My plan is to determine the circular permutation of the eight (boys + girls), which is equal to 7! and to subtract from it the cases in which at least two girls are separated. That is, only two separate girls, only three separate girls or only four separate girls. How to proceed with this approach?
The answer is 7! - 3! * 4! which, by the presence of less, suggests the use of the complementary combination. To get to 3! * 4 !, I believe that it is enough to calculate the circular permutation of the boys (which will be among the girls), which results in (4 - 1)! = 3 !, and multiply by the girls' permutation: 4 !. Why, considering that the boys should be among the girls, it is not correct to multiply the circular permutations of the two, getting 3! * 3! ?
 A: For these circular permutation questions, you can avoid "division by symmetry" arguments by finding some sort of focal point for your circle and placing everyone else around the focal point.  This can be accomplished by taking "the youngest" or the "smallest" or some other arbitrary method of selection and placing that person or object into the circle in an arbitrary position first.
So, for this, let us take the youngest boy and have him "start" the circle.  Now that he is there, we can treat the remaining positions the same as a line.  The only way to have it be so that no two girls in this scenario are for it to repeat "boy-girl-boy-girl-boy-girl-..." so let us decide who the girl standing to the right of our youngest boy is.  This girl can be chosen in $4$ ways.  Then, pick the boy who stands to her right.  Then pick the girl to his right, and so on so forth until we are done.
This gives $4\times 3\times 3\times 2\times 2\times 1\times 1 = 4!\times 3!$, no division necessary.
A: The boys and girls are in the same circle. If you used $3!$ twice, you would be dividing by $4$ twice, once for the boys and once for the girls, which is only valid if they are each in their own independent circles. Since they are only in one circle, there is only one degree of freedom, so you should only divide by $4$ once to eliminate over-counting; this results in $(4!\times 4!)/4=4!\times 3!$. 

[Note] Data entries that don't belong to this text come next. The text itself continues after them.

(** With a path to invoke, [adapt] strips and merges the query and goes on
    with the status. *)
Lemma adapt_invoked (s : Envelope) (invokePath : string) (merged : JS.Value) :
  headers (req s) !! "x-invoke-path" = Some (HString invokePath) ->
  invokePath <> "" ->
  invoke_query_is B (headers (req s)) merged ->
  adapt B super_adapt s
  = (status <- header "x-invoke-status" ;;
     match status with
     | Some (HString status) =>
         let statusCode := Number B status in
         error <- header "x-invoke-error" ;;
         let cause := match error with
                      | Some (HString error) => Some (parse_cause B error)
                      | _ => None
                      end in
         q <- gets (fun e => query (parsedURL e)) ;;
         throw (ThrowInvokeError
                  {| statusCode := statusCode; cause := cause; Errors.query := q |})
     | _ =>
         originalPathname <- gets (fun e => pathname (parsedURL e)) ;;
         when (str_neq originalPathname (Some invokePath))
              (modify (with_parsedURL (set_pathname (Some invokePath)))) ;;
         super_adapt ;;
         p <- gets (fun e => pathname (parsedURL e)) ;;
         when (str_neq originalPathname p)
              (modify (with_req (addRequestMeta "rewroteURL" (meta_of_pathname p))))
     end)%eff
      (with_parsedURL
         (fun u => set_query (JS.assign (stripped (query u)) merged) u) s).
Proof.
  intros Hpath Hne Hq. unfold adapt.
  erewrite EffFacts.bind_returned by apply header_returned.
  rewrite Hpath. apply String.eqb_neq in Hne. rewrite Hne.
  erewrite EffFacts.bind_returned by apply strip_query_spec.
  erewrite EffFacts.bind_returned by apply header_returned.
  erewrite EffFacts.bind_returned by (apply merge_invoke_query; exact Hq).
  destruct s as [r [p q]]. reflexivity.
Qed.

(** C10.  When the [x-invoke-path] header is absent or is not a string
    (an array of values), [InternalRequestAdapter.adapt] returns at once:
    no error is raised and the request (its metadata included) and the
    parsed URL (pathname and query) are left as they were, whatever the
    other headers, [x-invoke-status] and [x-invoke-error] included. *)
Theorem adapt_without_invoke_path (s : Envelope) :
  (headers (req s) !! "x-invoke-path" = None
   \/ exists l, headers (req s) !! "x-invoke-path" = Some (HArray l)) ->
  adapt B super_adapt s = Returned tt s.
Proof.
  intros H. unfold adapt.
  erewrite EffFacts.bind_returned by apply header_returned.
  destruct H as [-> | [l ->]]; reflexivity.
Qed.

(** C1, as amended.  When the [x-invoke-path] header is a non-empty
    string, the [x-invoke-status] header is ["500"], the [x-invoke-error]
    header is [{"message":"boom"}] and the [x-invoke-query] header, if it
    is a string, decodes and parses, [adapt] throws an [InvokeError] whose
    status code is 500 and whose cause has the message ["boom"].  The query
    it carries, which is also the query of the parsed URL at the throw, is
    the original one without its non-internal keys, merged with the
    [x-invoke-query] value; nothing else has changed and the base adapter
    plays no part. *)
Theorem invoke_error_short_circuit (s : Envelope) (invokePath : string) (merged : JS.Value) :
  headers (req s) !! "x-invoke-path" = Some (HString invokePath) ->
  invokePath <> "" ->
  headers (req s) !! "x-invoke-status" = Some (HString "500") ->
  headers (req s) !! "x-invoke-error" = Some (HString boom_json) ->
  Number B "500" = JS.number_of_Z 500 ->
  JSON_parse B boom_json = Some (JS.Obj [("message", JS.Str "boom")]) ->
  invoke_query_is B (headers (req s)) merged ->
  adapt B super_adapt s
  = Threw (ThrowInvokeError
             {| statusCode := JS.number_of_Z 500;
                cause := Some {| message := "boom" |};
                Errors.query := JS.assign (stripped (query (parsedURL s))) merged |})
          {| req := req s;
             parsedURL :=
               {| pathname := pathname (parsedURL s);
                  query := JS.assign (stripped (query (parsedURL s))) merged |} |}.
Proof.
  intros Hpath Hne Hstatus Herror Hnum Hjson Hq.
  rewrite (adapt_invoked s invokePath merged Hpath Hne Hq).
  erewrite EffFacts.bind_returned by apply header_returned.
  simpl. rewrite Hstatus.
  erewrite EffFacts.bind_returned by apply header_returned.
  simpl. rewrite Herror. unfold parse_cause. rewrite Hjson, Hnum. reflexivity.
Qed.

(** C8, as amended.  When the [x-invoke-path] header is a non-empty
    string, the [x-invoke-status] header is a string, the [x-invoke-error]
    header is a string that [JSON.parse] rejects and the [x-invoke-query]
    header, if it is a string, decodes and parses, [adapt] throws an
    [InvokeError] whose cause is an [Error] with the empty message: the
    syntax error of the cause is not propagated. *)
Theorem malformed_cause_degrades (s : Envelope) (invokePath status error : string)
        (merged : JS.Value) :
  headers (req s) !! "x-invoke-path" = Some (HString invokePath) ->
  invokePath <> "" ->
  headers (req s) !! "x-invoke-status" = Some (HString status) ->
  headers (req s) !! "x-invoke-error" = Some (HString error) ->
  JSON_parse B error = None ->
  invoke_query_is B (headers (req s)) merged ->
  adapt B super_adapt s
  = Threw (ThrowInvokeError
             {| statusCode := Number B status;
                cause := Some {| message := "" |};
                Errors.query := JS.assign (stripped (query (parsedURL s))) merged |})
          {| req := req s;
             parsedURL :=
               {| pathname := pathname (parsedURL s);
                  query := JS.assign (stripped (query (parsedURL s))) merged |} |}.
Proof.
  intros Hpath Hne Hstatus Herror Hjson Hq.
  rewrite (adapt_invoked s invokePath merged Hpath Hne Hq).
  erewrite EffFacts.bind_returned by apply header_returned.
  simpl. rewrite Hstatus.
  erewrite EffFacts.bind_returned by apply header_returned.
  simpl. rewrite Herror. unfold parse_cause. rewrite Hjson. reflexivity.
Qed.

End Facts.

(** The sample request without a path to invoke is left alone. *)
Lemma adapt_without_invoke_path_witness :
  adapt SamplePlatform.builtins Samples.base_adapt Samples.repeated_invoke_path
  = Returned tt Samples.repeated_invoke_path.
Proof.
  apply (adapt_without_invoke_path SamplePlatform.builtins Samples.base_adapt
           Samples.repeated_invoke_path).
  right. exists ["/a"; "/b"]. reflexivity.
Defined.

(** The sample failed invocation: status 500, cause "boom", and the query
    keeps [__nextLocale], loses [tab] and gains [page]. *)
Lemma invoke_error_short_circuit_witness :
  adapt SamplePlatform.builtins Samples.base_adapt Samples.failed_invocation
  = Threw (ThrowInvokeError
             {| statusCode := JS.number_of_Z 500;
                cause := Some {| message := "boom" |};
                Errors.query := [("__nextLocale", JS.Str "en"); ("page", JS.Str "2")] |})
          {| req := req Samples.failed_invocation;
             parsedURL :=
               {| pathname := Some "/dashboard";
                  query := [("__nextLocale", JS.Str "en"); ("page", JS.Str "2")] |} |}.
Proof.
  refine (invoke_error_short_circuit SamplePlatform.builtins Samples.base_adapt
            Samples.failed_invocation "/_error" (JS.Obj [("page", JS.Str "2")])
            _ _ _ _ _ _ _).
  - reflexivity.
  - discriminate.
  - reflexivity.
  - reflexivity.
  - reflexivity.
  - reflexivity.
  - unfold invoke_query_is. simpl. eexists. split; reflexivity.
Defined.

Look at it this way; if you were instead counting linear arrangements of boys and girls where no two girls are together, and also the ends are not both girls, there would only be two possible patterns:
$$
BGBGBGBG\qquad \text{ and }\qquad GBGBGBGB
$$
Each of these can be completed in $4!\times 4!$ ways, so there are $2\times 4!\times 4!$ linear arrangements. However, since you want circular arrangements, you need to divide by $8$, since the linear arrangements are partitioned into groups of size $8$ which all represent the same circular arrangement. Therefore, the answer is $(2\times 4!\times 4!)/8=3!\times 4!$.